-------- Source material --------

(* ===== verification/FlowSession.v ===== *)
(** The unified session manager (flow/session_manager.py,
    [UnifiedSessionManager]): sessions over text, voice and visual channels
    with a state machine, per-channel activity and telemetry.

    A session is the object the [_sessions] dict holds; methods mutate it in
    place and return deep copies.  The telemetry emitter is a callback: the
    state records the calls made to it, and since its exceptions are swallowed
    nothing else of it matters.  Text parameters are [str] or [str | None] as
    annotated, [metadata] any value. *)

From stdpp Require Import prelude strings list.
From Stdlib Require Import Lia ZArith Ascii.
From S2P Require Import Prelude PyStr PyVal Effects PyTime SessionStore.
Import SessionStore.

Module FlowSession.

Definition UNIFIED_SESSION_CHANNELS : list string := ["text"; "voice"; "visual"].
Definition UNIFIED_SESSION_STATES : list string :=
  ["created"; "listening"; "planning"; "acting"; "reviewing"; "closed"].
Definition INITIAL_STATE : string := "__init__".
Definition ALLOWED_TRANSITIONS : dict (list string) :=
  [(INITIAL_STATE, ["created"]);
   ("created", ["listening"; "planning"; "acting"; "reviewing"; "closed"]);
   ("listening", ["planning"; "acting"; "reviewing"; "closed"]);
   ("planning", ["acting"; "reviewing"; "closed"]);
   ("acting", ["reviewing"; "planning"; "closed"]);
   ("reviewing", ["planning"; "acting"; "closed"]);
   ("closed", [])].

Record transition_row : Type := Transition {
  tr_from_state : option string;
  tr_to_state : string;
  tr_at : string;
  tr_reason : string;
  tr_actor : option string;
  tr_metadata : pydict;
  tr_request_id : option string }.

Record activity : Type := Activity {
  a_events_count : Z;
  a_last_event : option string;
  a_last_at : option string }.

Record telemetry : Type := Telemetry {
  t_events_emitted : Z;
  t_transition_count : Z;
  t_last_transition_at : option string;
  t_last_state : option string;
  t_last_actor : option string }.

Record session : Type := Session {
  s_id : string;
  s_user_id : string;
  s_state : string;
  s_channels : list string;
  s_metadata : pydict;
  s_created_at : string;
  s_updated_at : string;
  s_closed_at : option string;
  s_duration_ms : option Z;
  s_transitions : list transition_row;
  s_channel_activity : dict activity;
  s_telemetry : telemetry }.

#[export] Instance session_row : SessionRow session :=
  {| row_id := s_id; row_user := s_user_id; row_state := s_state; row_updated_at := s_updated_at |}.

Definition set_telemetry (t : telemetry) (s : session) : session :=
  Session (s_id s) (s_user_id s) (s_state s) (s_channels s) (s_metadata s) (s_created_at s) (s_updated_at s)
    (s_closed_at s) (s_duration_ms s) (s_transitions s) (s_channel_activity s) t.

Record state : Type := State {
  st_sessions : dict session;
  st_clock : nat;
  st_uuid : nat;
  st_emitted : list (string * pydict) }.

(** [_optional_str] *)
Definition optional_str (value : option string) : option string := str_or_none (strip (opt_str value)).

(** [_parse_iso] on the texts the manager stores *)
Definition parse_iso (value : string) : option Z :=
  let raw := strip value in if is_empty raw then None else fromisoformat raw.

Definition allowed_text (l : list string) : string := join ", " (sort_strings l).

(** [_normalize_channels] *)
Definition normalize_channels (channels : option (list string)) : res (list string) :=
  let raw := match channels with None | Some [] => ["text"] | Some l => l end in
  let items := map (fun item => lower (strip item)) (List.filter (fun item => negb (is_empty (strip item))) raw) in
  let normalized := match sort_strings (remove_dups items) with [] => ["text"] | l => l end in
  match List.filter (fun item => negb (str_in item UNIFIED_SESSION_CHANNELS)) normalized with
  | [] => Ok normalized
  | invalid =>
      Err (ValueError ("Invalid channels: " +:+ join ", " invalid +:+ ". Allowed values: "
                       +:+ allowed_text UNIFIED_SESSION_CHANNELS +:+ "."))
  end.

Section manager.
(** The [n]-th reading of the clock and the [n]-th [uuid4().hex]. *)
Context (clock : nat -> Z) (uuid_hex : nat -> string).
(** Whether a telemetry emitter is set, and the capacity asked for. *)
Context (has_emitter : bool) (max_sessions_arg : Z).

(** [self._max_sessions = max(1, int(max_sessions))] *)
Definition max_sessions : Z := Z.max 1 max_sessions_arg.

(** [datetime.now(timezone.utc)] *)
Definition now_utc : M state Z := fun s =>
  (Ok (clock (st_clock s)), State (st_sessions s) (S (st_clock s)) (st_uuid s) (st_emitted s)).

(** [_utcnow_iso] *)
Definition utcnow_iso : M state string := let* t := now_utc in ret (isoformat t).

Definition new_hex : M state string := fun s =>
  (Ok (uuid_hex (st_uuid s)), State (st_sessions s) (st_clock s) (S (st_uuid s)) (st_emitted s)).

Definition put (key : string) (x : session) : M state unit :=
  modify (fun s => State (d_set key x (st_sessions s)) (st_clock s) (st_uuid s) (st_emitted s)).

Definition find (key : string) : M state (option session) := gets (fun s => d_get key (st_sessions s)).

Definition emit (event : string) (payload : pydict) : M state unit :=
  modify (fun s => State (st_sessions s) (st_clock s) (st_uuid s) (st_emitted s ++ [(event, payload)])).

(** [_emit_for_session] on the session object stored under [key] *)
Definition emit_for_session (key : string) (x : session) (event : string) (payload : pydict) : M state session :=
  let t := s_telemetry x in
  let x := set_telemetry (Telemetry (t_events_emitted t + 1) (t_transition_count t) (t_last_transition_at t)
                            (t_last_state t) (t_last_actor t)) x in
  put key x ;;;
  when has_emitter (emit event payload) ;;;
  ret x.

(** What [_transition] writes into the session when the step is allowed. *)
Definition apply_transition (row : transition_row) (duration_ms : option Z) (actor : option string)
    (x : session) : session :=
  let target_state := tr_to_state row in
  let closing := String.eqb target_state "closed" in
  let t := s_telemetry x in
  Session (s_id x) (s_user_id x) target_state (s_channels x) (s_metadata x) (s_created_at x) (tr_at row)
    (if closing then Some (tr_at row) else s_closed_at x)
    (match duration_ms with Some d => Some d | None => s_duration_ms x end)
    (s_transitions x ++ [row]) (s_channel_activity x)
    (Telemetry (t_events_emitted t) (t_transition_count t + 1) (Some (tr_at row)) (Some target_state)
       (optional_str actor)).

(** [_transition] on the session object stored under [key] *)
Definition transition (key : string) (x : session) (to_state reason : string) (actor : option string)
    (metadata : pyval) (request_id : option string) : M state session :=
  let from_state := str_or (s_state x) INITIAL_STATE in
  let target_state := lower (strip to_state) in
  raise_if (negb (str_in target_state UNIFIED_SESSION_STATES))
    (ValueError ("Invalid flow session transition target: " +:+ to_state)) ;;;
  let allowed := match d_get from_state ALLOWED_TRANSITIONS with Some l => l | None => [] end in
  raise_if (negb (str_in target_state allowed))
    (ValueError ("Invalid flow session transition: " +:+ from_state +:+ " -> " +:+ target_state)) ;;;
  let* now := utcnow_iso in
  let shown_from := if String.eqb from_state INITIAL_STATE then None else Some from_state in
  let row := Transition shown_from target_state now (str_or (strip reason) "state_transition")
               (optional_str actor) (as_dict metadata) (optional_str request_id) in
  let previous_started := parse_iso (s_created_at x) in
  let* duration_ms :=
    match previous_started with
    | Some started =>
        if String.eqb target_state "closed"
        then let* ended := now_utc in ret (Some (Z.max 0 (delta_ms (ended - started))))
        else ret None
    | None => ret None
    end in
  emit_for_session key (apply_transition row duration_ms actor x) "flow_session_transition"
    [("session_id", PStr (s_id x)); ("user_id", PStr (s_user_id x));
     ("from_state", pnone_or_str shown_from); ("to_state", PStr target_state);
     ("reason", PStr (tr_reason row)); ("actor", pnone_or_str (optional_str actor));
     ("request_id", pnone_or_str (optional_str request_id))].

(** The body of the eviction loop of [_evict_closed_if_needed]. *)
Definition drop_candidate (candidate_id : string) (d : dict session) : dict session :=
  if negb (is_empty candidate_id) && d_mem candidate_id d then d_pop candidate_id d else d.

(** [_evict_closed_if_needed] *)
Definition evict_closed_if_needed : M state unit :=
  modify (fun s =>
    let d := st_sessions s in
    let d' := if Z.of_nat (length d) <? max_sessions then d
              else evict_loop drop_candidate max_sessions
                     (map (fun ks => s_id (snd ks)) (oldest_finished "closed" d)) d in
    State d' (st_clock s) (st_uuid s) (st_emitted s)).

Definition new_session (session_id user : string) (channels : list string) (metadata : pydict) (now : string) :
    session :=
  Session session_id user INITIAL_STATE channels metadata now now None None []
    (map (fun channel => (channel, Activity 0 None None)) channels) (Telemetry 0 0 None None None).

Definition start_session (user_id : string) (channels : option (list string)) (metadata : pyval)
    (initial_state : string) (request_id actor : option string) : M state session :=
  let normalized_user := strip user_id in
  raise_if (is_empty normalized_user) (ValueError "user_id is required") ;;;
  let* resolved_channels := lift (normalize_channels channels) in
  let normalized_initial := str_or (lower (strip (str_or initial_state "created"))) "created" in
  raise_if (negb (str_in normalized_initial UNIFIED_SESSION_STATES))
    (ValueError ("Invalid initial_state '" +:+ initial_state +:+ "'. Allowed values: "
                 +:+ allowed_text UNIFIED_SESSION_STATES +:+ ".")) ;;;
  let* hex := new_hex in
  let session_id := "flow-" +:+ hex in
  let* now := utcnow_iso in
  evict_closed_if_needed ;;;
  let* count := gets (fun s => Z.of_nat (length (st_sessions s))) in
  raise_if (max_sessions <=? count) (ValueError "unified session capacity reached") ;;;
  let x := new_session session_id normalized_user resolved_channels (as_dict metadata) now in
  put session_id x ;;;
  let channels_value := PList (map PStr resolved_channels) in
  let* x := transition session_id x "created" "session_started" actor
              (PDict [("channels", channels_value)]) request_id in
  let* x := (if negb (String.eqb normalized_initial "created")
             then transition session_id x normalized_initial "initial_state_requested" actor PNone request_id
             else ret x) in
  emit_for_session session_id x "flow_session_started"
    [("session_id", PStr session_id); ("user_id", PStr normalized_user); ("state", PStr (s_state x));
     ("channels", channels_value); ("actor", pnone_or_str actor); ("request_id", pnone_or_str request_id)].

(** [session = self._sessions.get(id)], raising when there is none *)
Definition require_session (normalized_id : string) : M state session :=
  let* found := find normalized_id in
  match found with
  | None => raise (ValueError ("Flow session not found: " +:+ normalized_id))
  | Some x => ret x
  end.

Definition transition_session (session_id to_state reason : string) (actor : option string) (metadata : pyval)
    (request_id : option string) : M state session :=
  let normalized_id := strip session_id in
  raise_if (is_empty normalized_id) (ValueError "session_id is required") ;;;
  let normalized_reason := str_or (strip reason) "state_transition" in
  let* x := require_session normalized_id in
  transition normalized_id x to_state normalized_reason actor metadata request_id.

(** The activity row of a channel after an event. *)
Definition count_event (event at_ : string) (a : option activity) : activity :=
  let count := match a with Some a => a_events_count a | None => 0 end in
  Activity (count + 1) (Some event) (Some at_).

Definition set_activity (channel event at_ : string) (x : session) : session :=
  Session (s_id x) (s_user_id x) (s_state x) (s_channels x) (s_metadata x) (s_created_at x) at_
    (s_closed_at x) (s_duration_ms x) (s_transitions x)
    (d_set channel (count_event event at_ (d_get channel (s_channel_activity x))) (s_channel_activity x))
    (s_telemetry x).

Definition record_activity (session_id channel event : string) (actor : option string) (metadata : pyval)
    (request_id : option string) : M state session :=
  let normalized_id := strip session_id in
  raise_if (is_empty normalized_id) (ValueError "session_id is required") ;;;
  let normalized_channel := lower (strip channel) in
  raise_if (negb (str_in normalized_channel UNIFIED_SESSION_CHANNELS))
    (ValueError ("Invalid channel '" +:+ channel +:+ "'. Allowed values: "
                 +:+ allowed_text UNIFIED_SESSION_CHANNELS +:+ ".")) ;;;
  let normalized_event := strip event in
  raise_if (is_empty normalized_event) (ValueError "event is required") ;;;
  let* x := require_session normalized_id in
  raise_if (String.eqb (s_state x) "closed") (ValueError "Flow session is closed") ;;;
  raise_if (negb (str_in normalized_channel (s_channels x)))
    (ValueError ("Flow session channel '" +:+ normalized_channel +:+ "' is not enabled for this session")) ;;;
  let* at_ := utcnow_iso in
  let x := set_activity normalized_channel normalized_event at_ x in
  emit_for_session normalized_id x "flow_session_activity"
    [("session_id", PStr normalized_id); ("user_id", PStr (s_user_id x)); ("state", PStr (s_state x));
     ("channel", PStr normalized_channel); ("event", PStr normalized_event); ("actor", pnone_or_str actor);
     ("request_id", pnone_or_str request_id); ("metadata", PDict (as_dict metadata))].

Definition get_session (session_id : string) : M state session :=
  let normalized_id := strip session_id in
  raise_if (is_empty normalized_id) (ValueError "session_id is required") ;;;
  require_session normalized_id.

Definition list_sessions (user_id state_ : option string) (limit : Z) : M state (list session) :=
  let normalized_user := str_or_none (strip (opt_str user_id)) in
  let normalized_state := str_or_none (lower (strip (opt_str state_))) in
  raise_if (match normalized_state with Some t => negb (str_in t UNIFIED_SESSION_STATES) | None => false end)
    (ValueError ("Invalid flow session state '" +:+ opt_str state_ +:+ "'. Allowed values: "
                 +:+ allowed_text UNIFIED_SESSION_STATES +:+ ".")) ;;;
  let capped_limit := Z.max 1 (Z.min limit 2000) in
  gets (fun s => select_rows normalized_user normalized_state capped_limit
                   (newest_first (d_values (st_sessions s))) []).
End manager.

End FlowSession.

--------

**Required work**.
Search the records above for "visual" and copy every line that has it.

**Task result**.
    [UnifiedSessionManager]): sessions over text, voice and visual channels
Definition UNIFIED_SESSION_CHANNELS : list string := ["text"; "voice"; "visual"].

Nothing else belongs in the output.